▼
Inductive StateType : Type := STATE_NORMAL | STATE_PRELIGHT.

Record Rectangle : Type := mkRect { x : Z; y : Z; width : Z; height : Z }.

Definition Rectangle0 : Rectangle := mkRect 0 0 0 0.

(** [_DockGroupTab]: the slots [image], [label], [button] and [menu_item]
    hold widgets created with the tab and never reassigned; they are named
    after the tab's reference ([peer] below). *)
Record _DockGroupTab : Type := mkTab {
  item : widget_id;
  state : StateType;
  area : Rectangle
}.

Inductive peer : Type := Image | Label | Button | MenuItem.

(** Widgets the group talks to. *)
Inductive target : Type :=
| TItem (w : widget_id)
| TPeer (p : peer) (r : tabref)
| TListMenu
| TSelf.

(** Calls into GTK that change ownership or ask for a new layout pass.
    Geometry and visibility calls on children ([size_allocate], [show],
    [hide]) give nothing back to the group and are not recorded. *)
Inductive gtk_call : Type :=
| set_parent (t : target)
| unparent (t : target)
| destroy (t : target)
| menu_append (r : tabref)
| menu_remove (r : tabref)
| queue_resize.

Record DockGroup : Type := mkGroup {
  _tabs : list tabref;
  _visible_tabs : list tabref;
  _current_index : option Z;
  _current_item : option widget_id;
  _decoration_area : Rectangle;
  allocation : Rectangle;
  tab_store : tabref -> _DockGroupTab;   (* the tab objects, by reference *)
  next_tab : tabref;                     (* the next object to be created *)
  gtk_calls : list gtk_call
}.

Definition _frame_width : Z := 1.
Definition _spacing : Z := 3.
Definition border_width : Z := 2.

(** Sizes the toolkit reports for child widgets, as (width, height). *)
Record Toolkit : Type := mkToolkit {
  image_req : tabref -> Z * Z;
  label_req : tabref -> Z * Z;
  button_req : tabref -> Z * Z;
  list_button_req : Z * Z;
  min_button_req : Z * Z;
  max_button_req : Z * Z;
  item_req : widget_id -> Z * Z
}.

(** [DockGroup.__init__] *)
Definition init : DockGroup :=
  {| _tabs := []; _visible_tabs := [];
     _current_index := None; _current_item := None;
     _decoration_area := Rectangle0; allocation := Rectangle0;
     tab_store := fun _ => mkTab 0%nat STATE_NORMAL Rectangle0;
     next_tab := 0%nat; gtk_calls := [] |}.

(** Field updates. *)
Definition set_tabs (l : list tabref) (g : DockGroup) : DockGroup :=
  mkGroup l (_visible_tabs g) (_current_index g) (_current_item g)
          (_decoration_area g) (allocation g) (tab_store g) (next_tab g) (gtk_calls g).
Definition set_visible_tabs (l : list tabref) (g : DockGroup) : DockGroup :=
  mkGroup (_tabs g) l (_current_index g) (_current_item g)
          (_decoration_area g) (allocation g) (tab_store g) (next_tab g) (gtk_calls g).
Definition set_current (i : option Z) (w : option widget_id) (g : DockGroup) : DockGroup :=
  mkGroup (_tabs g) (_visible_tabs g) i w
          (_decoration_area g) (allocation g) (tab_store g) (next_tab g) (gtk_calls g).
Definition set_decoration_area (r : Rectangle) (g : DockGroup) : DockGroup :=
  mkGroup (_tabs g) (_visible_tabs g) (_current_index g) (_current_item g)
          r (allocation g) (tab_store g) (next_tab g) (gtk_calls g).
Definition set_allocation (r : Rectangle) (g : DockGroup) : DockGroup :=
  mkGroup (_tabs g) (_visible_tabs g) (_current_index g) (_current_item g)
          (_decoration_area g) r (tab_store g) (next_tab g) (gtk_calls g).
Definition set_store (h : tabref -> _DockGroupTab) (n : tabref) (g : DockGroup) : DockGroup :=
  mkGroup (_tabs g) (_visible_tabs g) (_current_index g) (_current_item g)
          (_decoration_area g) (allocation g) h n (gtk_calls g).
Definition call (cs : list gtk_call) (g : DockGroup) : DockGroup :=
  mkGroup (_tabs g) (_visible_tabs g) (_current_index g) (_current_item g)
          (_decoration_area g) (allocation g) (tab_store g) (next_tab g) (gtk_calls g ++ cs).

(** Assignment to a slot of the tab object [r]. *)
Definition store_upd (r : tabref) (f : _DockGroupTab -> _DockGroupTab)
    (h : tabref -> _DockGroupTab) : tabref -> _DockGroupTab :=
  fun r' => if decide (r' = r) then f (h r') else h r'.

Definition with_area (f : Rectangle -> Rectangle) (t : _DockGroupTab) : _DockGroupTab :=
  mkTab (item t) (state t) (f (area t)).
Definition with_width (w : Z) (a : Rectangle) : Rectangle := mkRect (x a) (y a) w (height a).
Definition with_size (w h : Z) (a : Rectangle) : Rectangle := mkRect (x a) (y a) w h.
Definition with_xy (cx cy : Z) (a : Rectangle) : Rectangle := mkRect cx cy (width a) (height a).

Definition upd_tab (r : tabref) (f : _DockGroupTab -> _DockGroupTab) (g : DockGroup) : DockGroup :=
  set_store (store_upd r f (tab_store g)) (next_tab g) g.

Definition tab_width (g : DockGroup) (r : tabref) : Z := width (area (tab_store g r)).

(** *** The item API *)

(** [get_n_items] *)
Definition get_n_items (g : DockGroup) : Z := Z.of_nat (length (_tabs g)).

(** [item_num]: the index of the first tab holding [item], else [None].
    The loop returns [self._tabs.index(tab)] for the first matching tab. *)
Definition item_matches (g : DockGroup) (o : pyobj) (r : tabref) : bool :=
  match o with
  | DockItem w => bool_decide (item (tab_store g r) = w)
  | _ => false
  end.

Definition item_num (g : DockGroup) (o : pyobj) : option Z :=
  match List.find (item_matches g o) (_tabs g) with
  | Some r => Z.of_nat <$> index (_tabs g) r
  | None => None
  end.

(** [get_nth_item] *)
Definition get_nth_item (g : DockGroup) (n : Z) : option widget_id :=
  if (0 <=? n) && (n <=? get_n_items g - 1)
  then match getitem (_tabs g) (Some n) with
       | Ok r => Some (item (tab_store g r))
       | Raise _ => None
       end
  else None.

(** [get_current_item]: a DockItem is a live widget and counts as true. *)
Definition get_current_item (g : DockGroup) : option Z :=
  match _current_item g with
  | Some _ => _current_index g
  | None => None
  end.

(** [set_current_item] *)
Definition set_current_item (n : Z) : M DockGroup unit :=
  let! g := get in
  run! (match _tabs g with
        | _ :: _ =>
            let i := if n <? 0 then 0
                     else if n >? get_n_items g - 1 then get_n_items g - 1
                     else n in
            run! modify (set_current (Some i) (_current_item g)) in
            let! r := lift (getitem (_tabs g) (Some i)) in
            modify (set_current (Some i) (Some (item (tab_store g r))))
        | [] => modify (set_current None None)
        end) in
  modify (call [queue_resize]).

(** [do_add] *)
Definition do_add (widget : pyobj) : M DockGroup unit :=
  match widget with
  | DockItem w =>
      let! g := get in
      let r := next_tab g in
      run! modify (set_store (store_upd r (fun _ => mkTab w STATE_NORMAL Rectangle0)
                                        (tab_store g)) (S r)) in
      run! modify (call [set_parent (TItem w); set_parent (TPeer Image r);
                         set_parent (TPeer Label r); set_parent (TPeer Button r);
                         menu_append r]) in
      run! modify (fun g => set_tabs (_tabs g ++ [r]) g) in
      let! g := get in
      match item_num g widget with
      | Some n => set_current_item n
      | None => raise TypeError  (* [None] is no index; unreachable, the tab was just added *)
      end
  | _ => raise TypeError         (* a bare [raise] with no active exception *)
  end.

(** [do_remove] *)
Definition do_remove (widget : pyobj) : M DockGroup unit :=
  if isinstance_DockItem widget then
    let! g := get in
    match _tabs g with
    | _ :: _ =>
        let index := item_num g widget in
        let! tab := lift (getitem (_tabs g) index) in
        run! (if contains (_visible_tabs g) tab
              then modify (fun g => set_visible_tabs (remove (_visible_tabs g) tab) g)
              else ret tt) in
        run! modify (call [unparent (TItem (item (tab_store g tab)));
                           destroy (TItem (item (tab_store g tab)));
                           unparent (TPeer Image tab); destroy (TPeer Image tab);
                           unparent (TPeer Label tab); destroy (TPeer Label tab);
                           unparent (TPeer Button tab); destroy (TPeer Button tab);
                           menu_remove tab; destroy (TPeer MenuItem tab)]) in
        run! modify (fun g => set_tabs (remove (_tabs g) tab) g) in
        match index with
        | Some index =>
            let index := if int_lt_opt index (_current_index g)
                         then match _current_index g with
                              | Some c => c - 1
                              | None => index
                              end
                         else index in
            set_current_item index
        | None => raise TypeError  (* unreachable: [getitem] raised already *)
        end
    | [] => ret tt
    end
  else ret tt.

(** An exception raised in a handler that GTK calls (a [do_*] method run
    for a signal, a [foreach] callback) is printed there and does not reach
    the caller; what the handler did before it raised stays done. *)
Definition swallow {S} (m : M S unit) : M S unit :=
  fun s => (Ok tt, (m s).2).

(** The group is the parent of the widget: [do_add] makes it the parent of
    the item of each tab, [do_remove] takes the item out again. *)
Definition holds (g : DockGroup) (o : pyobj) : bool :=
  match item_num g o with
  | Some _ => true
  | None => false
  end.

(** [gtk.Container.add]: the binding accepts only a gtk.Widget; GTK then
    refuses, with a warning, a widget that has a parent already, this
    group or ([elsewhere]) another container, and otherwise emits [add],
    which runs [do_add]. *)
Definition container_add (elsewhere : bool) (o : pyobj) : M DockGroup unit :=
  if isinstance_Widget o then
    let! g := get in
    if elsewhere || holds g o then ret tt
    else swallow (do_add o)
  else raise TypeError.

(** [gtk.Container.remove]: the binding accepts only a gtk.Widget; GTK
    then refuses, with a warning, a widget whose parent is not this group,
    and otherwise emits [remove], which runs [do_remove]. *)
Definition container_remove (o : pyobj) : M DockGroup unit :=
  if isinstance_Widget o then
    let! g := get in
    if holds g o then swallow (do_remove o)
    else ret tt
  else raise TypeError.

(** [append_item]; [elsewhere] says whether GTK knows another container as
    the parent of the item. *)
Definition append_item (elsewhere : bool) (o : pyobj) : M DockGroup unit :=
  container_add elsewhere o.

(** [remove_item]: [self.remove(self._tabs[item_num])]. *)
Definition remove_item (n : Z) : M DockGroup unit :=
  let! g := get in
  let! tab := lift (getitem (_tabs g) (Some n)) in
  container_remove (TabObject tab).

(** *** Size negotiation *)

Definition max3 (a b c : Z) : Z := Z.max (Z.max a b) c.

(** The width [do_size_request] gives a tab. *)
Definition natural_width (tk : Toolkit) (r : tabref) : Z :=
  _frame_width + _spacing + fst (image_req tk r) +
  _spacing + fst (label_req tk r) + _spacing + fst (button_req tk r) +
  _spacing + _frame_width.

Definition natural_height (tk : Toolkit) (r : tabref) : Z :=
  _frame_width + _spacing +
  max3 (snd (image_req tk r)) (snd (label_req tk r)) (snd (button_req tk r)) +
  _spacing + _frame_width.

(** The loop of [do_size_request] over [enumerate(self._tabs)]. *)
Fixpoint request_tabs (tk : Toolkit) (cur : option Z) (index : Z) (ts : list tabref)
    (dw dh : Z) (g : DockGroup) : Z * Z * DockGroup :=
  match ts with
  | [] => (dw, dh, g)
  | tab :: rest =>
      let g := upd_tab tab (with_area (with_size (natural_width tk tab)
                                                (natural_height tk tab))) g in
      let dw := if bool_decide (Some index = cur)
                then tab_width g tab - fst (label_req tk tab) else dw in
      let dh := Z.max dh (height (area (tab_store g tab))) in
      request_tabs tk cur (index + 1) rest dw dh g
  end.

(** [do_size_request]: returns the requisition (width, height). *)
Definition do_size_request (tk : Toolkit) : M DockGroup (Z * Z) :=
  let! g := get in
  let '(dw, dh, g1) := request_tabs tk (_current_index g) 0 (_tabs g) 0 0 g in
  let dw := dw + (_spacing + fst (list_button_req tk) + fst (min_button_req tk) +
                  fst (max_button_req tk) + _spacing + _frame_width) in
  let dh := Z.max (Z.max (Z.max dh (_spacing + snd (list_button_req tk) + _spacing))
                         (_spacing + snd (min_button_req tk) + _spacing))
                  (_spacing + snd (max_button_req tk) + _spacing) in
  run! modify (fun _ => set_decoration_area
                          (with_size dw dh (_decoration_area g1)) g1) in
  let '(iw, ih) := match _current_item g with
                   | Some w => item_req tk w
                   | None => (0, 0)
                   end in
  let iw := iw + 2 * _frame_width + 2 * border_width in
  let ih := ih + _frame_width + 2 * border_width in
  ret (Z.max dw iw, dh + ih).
▲
▼
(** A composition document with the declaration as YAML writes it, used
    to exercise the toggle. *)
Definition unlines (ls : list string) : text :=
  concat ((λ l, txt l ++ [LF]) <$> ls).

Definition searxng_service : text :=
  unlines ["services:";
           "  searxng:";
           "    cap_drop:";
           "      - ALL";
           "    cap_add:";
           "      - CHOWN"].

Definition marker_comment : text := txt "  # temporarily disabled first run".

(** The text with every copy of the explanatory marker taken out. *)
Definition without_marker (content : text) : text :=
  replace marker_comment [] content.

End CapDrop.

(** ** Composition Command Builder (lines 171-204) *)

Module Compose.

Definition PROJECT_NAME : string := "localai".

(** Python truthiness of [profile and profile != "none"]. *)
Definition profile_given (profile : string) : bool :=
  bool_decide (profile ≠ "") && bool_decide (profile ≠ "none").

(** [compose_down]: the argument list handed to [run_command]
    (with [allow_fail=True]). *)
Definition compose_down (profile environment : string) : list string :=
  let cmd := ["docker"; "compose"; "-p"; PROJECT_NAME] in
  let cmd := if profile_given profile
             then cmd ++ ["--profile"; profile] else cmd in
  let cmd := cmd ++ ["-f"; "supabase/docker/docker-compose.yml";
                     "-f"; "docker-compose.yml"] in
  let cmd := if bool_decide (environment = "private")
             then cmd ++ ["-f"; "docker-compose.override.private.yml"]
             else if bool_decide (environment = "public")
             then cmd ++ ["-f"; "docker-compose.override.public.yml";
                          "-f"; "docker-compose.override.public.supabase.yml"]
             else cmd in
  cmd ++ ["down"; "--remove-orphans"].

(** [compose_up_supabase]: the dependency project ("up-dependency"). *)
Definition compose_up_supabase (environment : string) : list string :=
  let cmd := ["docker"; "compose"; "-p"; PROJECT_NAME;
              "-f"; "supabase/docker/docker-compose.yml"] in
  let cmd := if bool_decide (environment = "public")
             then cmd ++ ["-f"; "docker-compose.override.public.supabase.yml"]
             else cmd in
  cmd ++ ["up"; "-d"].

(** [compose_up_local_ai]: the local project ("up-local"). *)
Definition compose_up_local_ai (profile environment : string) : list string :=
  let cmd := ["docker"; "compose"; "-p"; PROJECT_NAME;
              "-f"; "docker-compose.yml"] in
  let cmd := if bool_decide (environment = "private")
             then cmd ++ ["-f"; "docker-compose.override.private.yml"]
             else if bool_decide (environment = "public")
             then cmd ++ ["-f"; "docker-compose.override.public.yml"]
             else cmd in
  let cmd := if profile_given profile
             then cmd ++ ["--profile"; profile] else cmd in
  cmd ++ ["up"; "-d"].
▲
ABOUT THIS EXERCISE: Set down, from the entries above, exactly the lines from the one with "Inductive StateType : Type" up to and including the one with "min_button_req : Z * Z;", and no other lines.

RESULT FOR THIS EXERCISE:
Inductive StateType : Type := STATE_NORMAL | STATE_PRELIGHT.

Record Rectangle : Type := mkRect { x : Z; y : Z; width : Z; height : Z }.

Definition Rectangle0 : Rectangle := mkRect 0 0 0 0.

(** [_DockGroupTab]: the slots [image], [label], [button] and [menu_item]
    hold widgets created with the tab and never reassigned; they are named
    after the tab's reference ([peer] below). *)
Record _DockGroupTab : Type := mkTab {
  item : widget_id;
  state : StateType;
  area : Rectangle
}.

Inductive peer : Type := Image | Label | Button | MenuItem.

(** Widgets the group talks to. *)
Inductive target : Type :=
| TItem (w : widget_id)
| TPeer (p : peer) (r : tabref)
| TListMenu
| TSelf.

(** Calls into GTK that change ownership or ask for a new layout pass.
    Geometry and visibility calls on children ([size_allocate], [show],
    [hide]) give nothing back to the group and are not recorded. *)
Inductive gtk_call : Type :=
| set_parent (t : target)
| unparent (t : target)
| destroy (t : target)
| menu_append (r : tabref)
| menu_remove (r : tabref)
| queue_resize.

Record DockGroup : Type := mkGroup {
  _tabs : list tabref;
  _visible_tabs : list tabref;
  _current_index : option Z;
  _current_item : option widget_id;
  _decoration_area : Rectangle;
  allocation : Rectangle;
  tab_store : tabref -> _DockGroupTab;   (* the tab objects, by reference *)
  next_tab : tabref;                     (* the next object to be created *)
  gtk_calls : list gtk_call
}.

Definition _frame_width : Z := 1.
Definition _spacing : Z := 3.
Definition border_width : Z := 2.

(** Sizes the toolkit reports for child widgets, as (width, height). *)
Record Toolkit : Type := mkToolkit {
  image_req : tabref -> Z * Z;
  label_req : tabref -> Z * Z;
  button_req : tabref -> Z * Z;
  list_button_req : Z * Z;
  min_button_req : Z * Z;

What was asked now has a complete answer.